Il apparaît tout aussi naturel que Péter Eötvös, grand complice de Pierre Boulez qui le nommait à la tête de son tout jeune Ensemble Intercontemporain dès 1978 (il occupera le poste près de treize ans et, depuis, vient régulièrement diriger la formation), conduise cet hommage du LSO au musicien français. À l’instar de sa récente lecture des Notations à l’Auditorium de Radio France[lire notre chronique du 22 novembre 2014], le chef hongrois offre une sonorité subtilement ronde à ce Livre qu’il fait redécouvrir dans une inflexion infiniment douce. Tout en ciselant admirablement la complexité de l’entrelacs contrapuntique sériel, cette interprétation s’écarte de la sécheresse qu’on lui put connaître, et le rattache plus nettement aux Viennois.

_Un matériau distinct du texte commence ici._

(** * The web-platform-test screenshot harness (wpt.py)

    A shallow embedding of [wpt.py]: the script serves a local copy of
    the web-platform tests, asks an external renderer for a screenshot
    of every flexbox test page and of its reference page, and compares
    the two images with [pixelmatch].

    Everything outside the script (the renderer process, the file
    system faults, the HTML parser, the pixel matcher, [glob] and
    [os.path.relpath]) is an oracle of the environment record [Env];
    the script itself is written in a small monad that threads the
    disk, collects the trace of external calls and carries Python's
    exceptions and the [continue] statement. *)

From Stdlib Require Import ZArith QArith List Ascii String Bool Lia.
From stdpp Require Import base option list gmap strings.

Local Open Scope Z_scope.
Local Open Scope stdpp_scope.

(** ** Python string operations *)

Module Str.

(** [s.startswith(p)] *)
Fixpoint startswith (s p : string) {struct p} : bool :=
  match p, s with
  | EmptyString, _ => true
  | String _ _, EmptyString => false
  | String a p', String b s' => if Ascii.eqb a b then startswith s' p' else false
  end.

(** Reversal of a string, used for suffix tests. *)
Fixpoint rev_onto (s acc : string) : string :=
  match s with
  | EmptyString => acc
  | String c s' => rev_onto s' (String c acc)
  end.

Definition rev (s : string) : string := rev_onto s EmptyString.

(** [s.endswith(suffix)] *)
Definition endswith (s suffix : string) : bool :=
  startswith (rev s) (rev suffix).

(** [sub in s] *)
Fixpoint contains (sub s : string) : bool :=
  startswith s sub ||
  match s with
  | EmptyString => false
  | String _ s' => contains sub s'
  end.

(** [s.replace(old, new)] for a non-empty [old]: the occurrences are
    taken from left to right and do not overlap.  [skip] counts the
    characters of a matched occurrence still to be dropped. *)
Fixpoint replace_from (old new : string) (skip : nat) (s : string) : string :=
  match s with
  | EmptyString => EmptyString
  | String c s' =>
      match skip with
      | S k => replace_from old new k s'
      | O =>
          if startswith s old
          then new +:+ replace_from old new (String.length old - 1) s'
          else String c (replace_from old new O s')
      end
  end.

Definition replace (s old new : string) : string := replace_from old new O s.

(** [s.split(sep)] for a one-character separator. *)
Fixpoint split (sep : ascii) (s : string) : list string :=
  match s with
  | EmptyString => [EmptyString]
  | String c s' =>
      if Ascii.eqb c sep then EmptyString :: split sep s'
      else match split sep s' with
           | [] => [String c EmptyString]
           | w :: ws => String c w :: ws
           end
  end.

(** [sep.join(parts)] *)
Fixpoint join (sep : string) (parts : list string) : string :=
  match parts with
  | [] => EmptyString
  | [w] => w
  | w :: ws => w +:+ sep +:+ join sep ws
  end.

(** [s[n:]] *)
Fixpoint drop (n : nat) (s : string) : string :=
  match n, s with
  | O, _ => s
  | S _, EmptyString => EmptyString
  | S k, String _ s' => drop k s'
  end.
(** * The rules engine of the phase card game, embedded and verified

    The development follows the TypeScript sources:
    - [types.ts]: cards, melds, phases, players;
    - [utils/gameUtils]: deck construction, shuffling, the meld validators,
      the hit validator and the scoring function;
    - [App]: the React component owning the round state, with its handlers
      [handleDraw], [performDiscard], [handleMeld], [executeHit], [endRound]
      and [botPlayTurn]; the start of a round and the step to the next
      ([startRound], [nextRound]), the turn clock and [handleTimeout], the
      handlers the board calls ([handleCardClick], [handleDiscard],
      [handleHitMeld], [handleMeldDrop], [handleReorderHand], [sortHand])
      and [processHostAction], by which the host carries out the action of
      a client.

    Numbers of the source ([value], [count], [phaseIndex], [score],
    [timeLeft]) are integers of [Z]; array lengths and indices are [nat]. *)

From Stdlib Require Import ZArith Lia.
From stdpp Require Import base decidable list sorting strings pretty.

Open Scope Z_scope.

(** ** types.ts *)

Inductive CardColor := RED | BLUE | GREEN | YELLOW | WILD_COLOR | SKIP_COLOR.
Inductive CardType := NUMBER | WILD | SKIP.
Inductive RequirementType := SET | RUN | COLOR.
Inductive GameState := LOBBY | GENERATING | PLAYING | ROUND_OVER | GAME_OVER.
Inductive TurnPhase := DRAW | ACTION | DISCARD.

#[global] Instance CardColor_eq_dec : EqDecision CardColor.
Proof. solve_decision. Defined.
#[global] Instance CardType_eq_dec : EqDecision CardType.
Proof. solve_decision. Defined.
#[global] Instance RequirementType_eq_dec : EqDecision RequirementType.
Proof. solve_decision. Defined.
#[global] Instance GameState_eq_dec : EqDecision GameState.
Proof. solve_decision. Defined.
#[global] Instance TurnPhase_eq_dec : EqDecision TurnPhase.
Proof. solve_decision. Defined.

Record Card := mkCard {
  c_id : string;
  c_type : CardType;
  c_color : CardColor;
  c_value : Z;
  c_displayValue : string
}.

Record PhaseRequirement := mkReq {
  r_type : RequirementType;
  r_count : Z
}.

Record Phase := mkPhase {
  ph_id : Z;
  ph_name : string;
  ph_description : string;
  ph_requirements : list PhaseRequirement
}.

Record Meld := mkMeld {
  m_id : string;
  m_cards : list Card;
  m_type : RequirementType;
  m_ownerId : string
}.

(** [isSkipped] is an optional field of the source: [None] is [undefined]. *)
Record Player := mkPlayer {
  p_id : string;
  p_name : string;
  p_isHuman : bool;
  p_hand : list Card;
  p_melds : list Meld;
  p_phaseIndex : Z;
  p_hasLaidDownPhase : bool;
  p_score : Z;
  p_isSkipped : option bool
}.

#[global] Instance Card_eq_dec : EqDecision Card.
Proof. solve_decision. Defined.
#[global] Instance PhaseRequirement_eq_dec : EqDecision PhaseRequirement.
Proof. solve_decision. Defined.
#[global] Instance Meld_eq_dec : EqDecision Meld.
Proof. solve_decision. Defined.
#[global] Instance Player_eq_dec : EqDecision Player.
Proof. solve_decision. Defined.

(** ** constants.ts *)

Definition COLORS : list CardColor := [RED; BLUE; GREEN; YELLOW].

Definition STANDARD_PHASES : list Phase :=
  [ mkPhase 1 "Phase 1" "2 Sets of 3" [mkReq SET 3; mkReq SET 3];
    mkPhase 2 "Phase 2" "1 Set of 3 + 1 Run of 4" [mkReq SET 3; mkReq RUN 4];
    mkPhase 3 "Phase 3" "1 Set of 4 + 1 Run of 4" [mkReq SET 4; mkReq RUN 4];
    mkPhase 4 "Phase 4" "1 Run of 7" [mkReq RUN 7];
    mkPhase 5 "Phase 5" "1 Run of 8" [mkReq RUN 8];
    mkPhase 6 "Phase 6" "1 Run of 9" [mkReq RUN 9];
    mkPhase 7 "Phase 7" "2 Sets of 4" [mkReq SET 4; mkReq SET 4];
    mkPhase 8 "Phase 8" "7 Cards of One Color" [mkReq COLOR 7];
    mkPhase 9 "Phase 9" "1 Set of 5 + 1 Set of 2" [mkReq SET 5; mkReq SET 2];
    mkPhase 10 "Phase 10" "1 Set of 5 + 1 Set of 3" [mkReq SET 5; mkReq SET 3] ].

(** ** JavaScript array helpers *)

(** [xs.sort(cmp)]: the sort of the language is stable; an element stays
    before the elements it does not compare greater than. *)
Section JsSort.
Context {A : Type} (cmp : A -> A -> Z).

Fixpoint js_insert (x : A) (l : list A) : list A :=
  match l with
  | [] => [x]
  | y :: l' => if cmp x y <=? 0 then x :: y :: l' else y :: js_insert x l'
  end.

Fixpoint js_sort (l : list A) : list A :=
  match l with
  | [] => []
  | x :: l' => js_insert x (js_sort l')
  end.
End JsSort.

(** [xs.pop()] answers [last xs] and leaves [removelast xs] in the array. *)

(** The comparators of the source. *)
Definition byValueAsc (a b : Card) : Z := c_value a - c_value b.
Definition byValueDesc (a b : Card) : Z := c_value b - c_value a.

(** ** utils/gameUtils: deck management *)

Definition cardId (n : nat) : string := "card-" +:+ pretty n.

Definition numberCard (idCounter : nat) (color : CardColor) (val : nat) : Card :=
  mkCard (cardId idCounter) NUMBER color (Z.of_nat val) (pretty val).

(** The inner loop [for (val = 1; val <= 12; val++)]: pushes twelve cards
    and leaves the counter twelve higher. *)
Definition pushValues (color : CardColor) (st : list Card * nat) : list Card * nat :=
  foldl (fun '(deck, idCounter) val =>
           (deck ++ [numberCard idCounter color val], S idCounter))
        st (seq 1 12).

(** [for (set = 0; set < 2; set++)] around it. *)
Definition pushSets (st : list Card * nat) (color : CardColor) : list Card * nat :=
  foldl (fun st' _ => pushValues color st') st (seq 0 2).

Definition pushSpecial (ty : CardType) (col : CardColor) (v : Z) (d : string)
    (times : nat) (st : list Card * nat) : list Card * nat :=
  foldl (fun '(deck, idCounter) _ =>
           (deck ++ [mkCard (cardId idCounter) ty col v d], S idCounter))
        st (seq 0 times).

Definition createDeck : list Card :=
  let st := foldl pushSets ([], 0%nat) COLORS in
  let st := pushSpecial WILD WILD_COLOR 25 "W" 8 st in
  let st := pushSpecial SKIP SKIP_COLOR 15 "S" 4 st in
  fst st.

(** [shuffleDeck]: Fisher-Yates from the last index down to 1.  Each call of
    [Math.floor(Math.random() * (i + 1))] yields some index between 0 and
    [i]; the draws come from an oracle [rnd], one natural number per call,
    reduced modulo [i + 1], which ranges over exactly those indices. *)
Definition swap {A : Type} (i j : nat) (l : list A) : list A :=
  match l !! i, l !! j with
  | Some a, Some b => <[j := a]> (<[i := b]> l)
  | _, _ => l
  end.

Fixpoint shuffleLoop {A : Type} (i : nat) (rnd : list nat) (l : list A) : list A :=
  match i with
  | O => l
  | S i' =>
      let j := (hd 0%nat rnd `mod` (i + 1))%nat in
      shuffleLoop i' (tl rnd) (swap i j l)
  end.
(** * Pathfinding visualizer: Dijkstra and A* on a square grid

    A shallow embedding of [pathfinding_algorithm.py] (class [Pathfinder])
    together with the part of [gui.py] that decides when a search is started:
    the geometry of the window and the handling of mouse and keys.
    Python dictionaries are finite maps, Python sets are finite sets, the
    [PriorityQueue] is a bag of tuples from which [get] removes the least one,
    and the [while] loops run on fuel. *)

From stdpp Require Import gmap list.
From Stdlib Require Import ZArith Lia.

(** ** Vertices *)

(** A [Vertex] object is identified by its position [(row, col)]: the grid
    holds exactly one object per position, and the code compares vertices by
    identity. *)
Definition Vertex : Type := (Z * Z)%type.

(** Modelled from the spec: vertex.py is not part of the sources at hand.  The
    state of a vertex is one of the seven markers of the data model, and each
    [make_*] method stores the corresponding marker (a pure data update). *)
Inductive VertexState :=
  | Default | Wall | Start | Destination | Visiting | Visited | Path.

Global Instance VertexState_eq_dec : EqDecision VertexState.
Proof. solve_decision. Defined.

Definition get_position (v : Vertex) : Z * Z := v.

(** ** Python values used by the bookkeeping *)

(** A cost is a Python [int] or [float("inf")]. *)
Inductive num := Int (z : Z) | Inf.

Global Instance num_eq_dec : EqDecision num.
Proof. solve_decision. Defined.
(** C3.  Away from Mach 1 ([|1 - M^2| >= 0.01]) a tick replaces the
    velocity [V] by [V + 0.05 * (- dA_A * V / (1 - M^2))], where
    [dA_A = (A2 - A1) / A1], [A1] is pi times the squared height of the
    bottom wall at the particle's position and [A2] the same at the
    position 10 cm further downstream (heights in metres; the relative
    change is the same with heights in pixels).  For an area ratio 1:2,
    [V = 100] and [soundSpeed = 343] the result is within 0.1 of 94.5. *)
Theorem update_velocity_formula :
  forall (w : World) (p : Particle.t) (t_push now : R)
         (top bottom b1 b2 : Spline.t) (hU hD : R),
    topWall w = Some top -> bottomWall w = Some bottom ->
    wf_wall top -> wf_wall bottom ->
    Spline.getYAtX (globals w) bottom (Particle.x p) = Some (hU, b1) ->
    Spline.getYAtX (globals w) b1
      (Particle.x p + metersToPixels (globals w) 0.1) = Some (hD, b2) ->
    let g := globals w in
    let V := Particle.speedX p in
    let M := V / soundSpeed g in
    let A1 := area g hU in
    let A2 := area g hD in
    let dA_A := (A2 - A1) / A1 in
    Rabs (1 - M * M) >= 0.01 ->
    exists p' w',
      Particle.update w p t_push now = Some (p', w')
      /\ Particle.speedX p' = V + 0.05 * (- dA_A * V / (1 - M * M))
      /\ (canvas_width g <> 0 -> hU <> 0 ->
          dA_A = (PI * (hD * hD) - PI * (hU * hU)) / (PI * (hU * hU)))
      /\ (A1 <> 0 -> A2 = 2 * A1 -> V = 100 -> soundSpeed g = 343 ->
          Rabs (Particle.speedX p' - 94.5) < 0.1).
Proof.
  intros w p t_push now top bottom b1 b2 hU hD Ht Hb Wt Wb HU HD
         g V M A1 A2 dA_A Hguard.
  destruct (update_speedX w p t_push now top bottom hU hD b1 b2
              Ht Hb Wt Wb HU HD) as [p' [w' [E Hv]]].
  cbv zeta in Hv. fold g V M A1 A2 in Hv.
  rewrite Rltb_false in Hv by lra. fold dA_A in Hv.
  exists p', w'. split; [exact E|]. split; [exact Hv|]. split.
  - intros Hw Hh. unfold dA_A, A2, A1, area, pixelsToMeters,
      PHYSICAL_WIDTH_METERS.
    field. repeat split; auto. apply PI_neq0.
  - intros HA1 HA2 HV Hc. rewrite Hv.
    assert (EdA : dA_A = 1).
    { unfold dA_A. rewrite HA2. field. exact HA1. }
    assert (EM : 1 - M * M = 107649 / 117649).
    { unfold M. rewrite HV, Hc. field. }
    rewrite EdA, EM, HV.
    replace (- (1) * 100 / (107649 / 117649)) with (- 11764900 / 107649)
      by field.
    rcompare.
Qed.
Definition mediumRiskRegions (riskData : list RiskEntry) : nat :=
  length (List.filter (fun r => (risk r >=? 0.3) && (risk r <? 0.6)) riskData).

Definition highRiskRegions (riskData : list RiskEntry) : nat :=
  length (List.filter (fun r => risk r >=? 0.6) riskData).

(** How many entries [getRiskLevel] gives the label [l]. *)
Definition labelled (l : Level) (riskData : list RiskEntry) : nat :=
  length (List.filter (fun r => bool_decide (getRiskLevel (risk r) = l)) riskData).

End RiskAssessment.

(** ** pages/MarketImpact.js *)

Module MarketImpact.

Record ImpactItem := {
  sector : string;
  impact : Q;
  volatility : Q;
  sentiment : Q;
  volume : Q
}.

(** The demonstration data installed when the request fails. *)
Definition mockImpactData : list ImpactItem := [
  {| sector := "Technology"; impact := 0.8; volatility := 0.3; sentiment := 0.7; volume := 1250000 |};
  {| sector := "Energy"; impact := 0.6; volatility := 0.4; sentiment := 0.3; volume := 890000 |};
  {| sector := "Finance"; impact := 0.9; volatility := 0.2; sentiment := 0.6; volume := 2100000 |};
  {| sector := "Healthcare"; impact := 0.4; volatility := 0.1; sentiment := 0.8; volume := 650000 |};
  {| sector := "Manufacturing"; impact := 0.7; volatility := 0.3; sentiment := 0.5; volume := 980000 |};
  {| sector := "Consumer Goods"; impact := 0.5; volatility := 0.2; sentiment := 0.6; volume := 750000 |}
]%string.

Inductive TextColor := text_success_600 | text_warning_600 | text_danger_600.

Definition getImpactColor (impact : Q) : TextColor :=
  if impact >? 0.7 then text_danger_600
  else if impact >? 0.4 then text_warning_600
  else text_success_600.

Definition getImpactLevel (impact : Q) : Level :=
  if impact >? 0.7 then High
  else if impact >? 0.4 then Medium
  else Low.

Definition getSentimentColor (sentiment : Q) : TextColor :=
  if sentiment >? 0.6 then text_success_600
  else if sentiment <? 0.4 then text_danger_600
  else text_warning_600.

(** The texts ['Monitor Closely'], ['Watch for Changes'], ['Stable'] of the
    "Recommendation" cell. *)
Inductive Recommendation := MonitorClosely | Watch | Stable.

(** The inline conditional of the "Recommendation" cell of one item. *)
Definition recommendation (item : ImpactItem) : Recommendation :=
  if impact item >? 0.7 then MonitorClosely
  else if impact item >? 0.4 then Watch
  else Stable.

(** The two lists of the "Investment Recommendations" card. *)
Definition highImpactSectors (impactData : list ImpactItem) : list ImpactItem :=
  List.filter (fun item => impact item >? 0.7) impactData.

Definition stableSectors (impactData : list ImpactItem) : list ImpactItem :=
  List.filter (fun item => impact item <? 0.4) impactData.

End MarketImpact.

(** ** pages/RealTimeAnalysis.js (the first component of src/unnamed/part_002) *)

Module RealTimeAnalysis.

Record NewsItem := {
  id : Z;
  title : string;
  source : string;
  published_at : string;
  summary : string;
  content : string;
  sentiment : Q;
  region : string
}.

Record MarketItem := {
  symbol : string;
  value : Q;
  change : Q;
  timestamp : string
}.

Record Analysis := {
  analysis_summary : string;
  keyInsights : list string;
  recommendations : list string;
  riskLevel : string
}.

(** How an awaited request settles.  The rejection reason is only printed
    on the console and is not part of the model. *)
Inductive Settled (A : Type) := Fulfilled (a : A) | Rejected.
Arguments Fulfilled {A} a.
Arguments Rejected {A}.

(** An axios response; [data] may be missing. *)
Record Response (A : Type) := { data : option A }.
Arguments data {A} r.
Arguments Build_Response {A} data.

(** [Promise.all([p, q])]: fulfilled with both values when both are
    fulfilled, rejected as soon as one is rejected. *)
Definition Promise_all {A B} (p : Settled A) (q : Settled B) : Settled (A * B) :=
  match p, q with
  | Fulfilled a, Fulfilled b => Fulfilled (a, b)
  | _, _ => Rejected
  end.

(** [res.data || []] *)
Definition orEmpty {A} (d : option (list A)) : list A :=
  match d with Some l => l | None => [] end.

Inductive Toast := toast_error (msg : string) | toast_success (msg : string).

(** The component state that the handlers write, with the toasts and the
    console lines they emit (latest first). *)
Record State := {
  news : list NewsItem;
  marketData : list MarketItem;
  analysis : option Analysis;
  loading : bool;
  toasts : list Toast;
  console : list string
}.

Definition initialState : State :=
  {| news := []; marketData := []; analysis := None; loading := false;
     toasts := []; console := [] |}.

Definition setNews (v : list NewsItem) (st : State) : State :=
  {| news := v; marketData := marketData st; analysis := analysis st;
     loading := loading st; toasts := toasts st; console := console st |}.

Definition setMarketData (v : list MarketItem) (st : State) : State :=
  {| news := news st; marketData := v; analysis := analysis st;
     loading := loading st; toasts := toasts st; console := console st |}.

Definition setAnalysis (v : option Analysis) (st : State) : State :=
  {| news := news st; marketData := marketData st; analysis := v;
     loading := loading st; toasts := toasts st; console := console st |}.

Definition setLoading (v : bool) (st : State) : State :=
  {| news := news st; marketData := marketData st; analysis := analysis st;
     loading := v; toasts := toasts st; console := console st |}.

Definition toast (t : Toast) (st : State) : State :=
  {| news := news st; marketData := marketData st; analysis := analysis st;
     loading := loading st; toasts := t :: toasts st; console := console st |}.
(* ===== verification/GoSort.v ===== *)
(** Go's [sort.SliceStable] and [sort.Search].

    The stable sort is determined by its specification; it is written here as an
    insertion sort.  [Search] is the binary search of the library, turn by turn. *)

From S2P Require Import Prelude.

(** ** Stable sorting *)

Section Stable.
Context {A : Type} (before : A -> A -> bool).

(** In front of the first element it need not follow. *)
Fixpoint stable_insert (x : A) (l : list A) : list A :=
  match l with
  | [] => [x]
  | y :: l' => if before y x then y :: stable_insert x l' else x :: l
  end.
Definition SliceStable (l : list A) : list A := foldr stable_insert [] l.

Lemma stable_insert_Permutation x l : stable_insert x l ≡ₚ x :: l.
Proof.
  induction l as [|y l IH]; cbn; [done|]. destruct (before y x); [|done].
  rewrite IH. apply Permutation_swap.
Qed.

Lemma SliceStable_Permutation l : SliceStable l ≡ₚ l.
Proof. induction l as [|x l IH]; cbn; [done|]. by rewrite stable_insert_Permutation, IH. Qed.

(** On elements that satisfy [P], [before] compares integer keys. *)
Context (P : A -> Prop) (key : A -> Z).
Context (Hkey : forall x y, P x -> P y -> before x y = (key x <? key y)).

Lemma stable_insert_sorted x l :
  P x -> Forall P l -> StronglySorted (fun a b => key a <= key b) l ->
  StronglySorted (fun a b => key a <= key b) (stable_insert x l).
Proof using Hkey.
  intros Hx Hl Hs. induction Hs as [|y l Hs IH Hy]; cbn; [repeat constructor|].
  apply Forall_cons in Hl as [HPy Hl]. rewrite Hkey by done. destruct (Z.ltb_spec (key y) (key x)).
  - constructor; [by apply IH|]. rewrite stable_insert_Permutation. constructor; [lia|done].
  - constructor; [by constructor|]. constructor; [done|]. eapply Forall_impl; [exact Hy|]. cbn. lia.
Qed.

Lemma SliceStable_sorted l :
  Forall P l -> StronglySorted (fun a b => key a <= key b) (SliceStable l).
Proof using Hkey.
  induction 1 as [|x l Hx Hl IH]; cbn; [constructor|]. apply stable_insert_sorted; [done| |done].
  fold (SliceStable l). by rewrite SliceStable_Permutation.
Qed.

(** Elements with the same key keep their order. *)
Lemma stable_insert_stable k x l :
  P x -> Forall P l ->
  filter (fun x => key x = k) (stable_insert x l) = filter (fun x => key x = k) (x :: l).
Proof using Hkey.
  intros Hx Hl. induction Hl as [|y l Hy Hl IH]; [done|]. cbn [stable_insert]. rewrite Hkey by done.
  destruct (Z.ltb_spec (key y) (key x)); [|done].
  rewrite filter_cons, IH, !filter_cons. destruct (decide (key y = k)), (decide (key x = k)); done || lia.
Qed.

Lemma SliceStable_stable k l :
  Forall P l -> filter (fun x => key x = k) (SliceStable l) = filter (fun x => key x = k) l.
Proof using Hkey.
  induction 1 as [|x l Hx Hl IH]; [done|]. cbn [SliceStable foldr]. fold (SliceStable l).
  rewrite stable_insert_stable; [|done|by rewrite SliceStable_Permutation].
  rewrite !filter_cons, IH. done.
Qed.

End Stable.

(** ** Binary search *)

(** [sort.Search(n, f)], with [n] turns of fuel. *)
Fixpoint Search_loop (fuel : nat) (f : nat -> bool) (i j : nat) : nat :=
  match fuel with
  | O => i
  | S fuel =>
      if (i <? j)%nat then
        let h := Nat.div2 (i + j) in
        if f h then Search_loop fuel f i h else Search_loop fuel f (S h) j
      else i
  end.
Definition Search (n : nat) (f : nat -> bool) : nat := Search_loop n f 0 n.

Lemma Search_loop_spec fuel f i j :
  (j - i <= fuel)%nat -> (i <= j)%nat ->
  (forall a b, (a <= b)%nat -> f a = true -> f b = true) ->
  let r := Search_loop fuel f i j in
  (i <= r <= j)%nat /\ (forall k, (i <= k < r)%nat -> f k = false) /\
  (forall k, (r <= k < j)%nat -> f k = true).
Proof.
  revert i j. induction fuel as [|fuel IH]; intros i j Hf Hij Hm; cbn [Search_loop].
  - split; [lia|]. split; intros k ?; lia.
  - destruct (Nat.ltb_spec i j) as [Hlt|]; [|split; [lia|]; split; intros k ?; lia].
    set (h := Nat.div2 (i + j)).
    assert (Hh : (i <= h < j)%nat).
    { unfold h. rewrite Nat.div2_div. split; [apply Nat.div_le_lower_bound; lia|apply Nat.Div0.div_lt_upper_bound; lia]. }
    destruct (f h) eqn:E.
    + destruct (IH i h ltac:(lia) ltac:(lia) Hm) as (H1 & H2 & H3).
      split; [lia|]. split; [done|]. intros k Hk. destruct (decide (k < h)%nat); [apply H3; lia|].
      apply (Hm h); [lia|done].
    + destruct (IH (S h) j ltac:(lia) ltac:(lia) Hm) as (H1 & H2 & H3).
      split; [lia|]. split; [|done]. intros k Hk. destruct (decide (h < k)%nat); [apply H2; lia|].
      destruct (f k) eqn:Ek; [|done]. rewrite (Hm k h) in E; [done|lia|done].
Qed.

(** On a predicate that stays true once it is, [Search] is the first index
    where it is. *)
Lemma Search_spec n f :
  (forall a b, (a <= b)%nat -> f a = true -> f b = true) ->
  (Search n f <= n)%nat /\ (forall k, (k < Search n f)%nat -> f k = false) /\
  (forall k, (Search n f <= k < n)%nat -> f k = true).
Proof.
  intros Hm. destruct (Search_loop_spec n f 0 n ltac:(lia) ltac:(lia) Hm) as (H1 & H2 & H3).
  split; [apply H1|]. split; [intros k Hk; apply H2; unfold Search in Hk; lia|exact H3].
Qed.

De l’impressionnant Rituel in memoriam Bruno Maderna de 1974, nous entendons la secrète cérémonie, ici magnifiée par ce grand expert en rituels qu’est précisément Péter Eötvös. Par-delà l’inégalité d’impact des différents groupes instrumentaux – problème de salle ou quelque aléa dans le travail en amont ?... –, la magie de la scansion ordonnant le voyage des timbres, leur mariage mais encore une probable « numérologie » non dite, ravit l’écoute dans ses énigmes. La discrète dramaturgie de l’œuvre s’impose sans se laisser décrypter – sauf à s’adonner à la pratique de l’analyse systématique qui, à expliquer bien des choses, ne les comprend pas forcément pour autant. La précision incisive de la dynamique et l’immuabilité du tactus référentiel signent une grande exécution.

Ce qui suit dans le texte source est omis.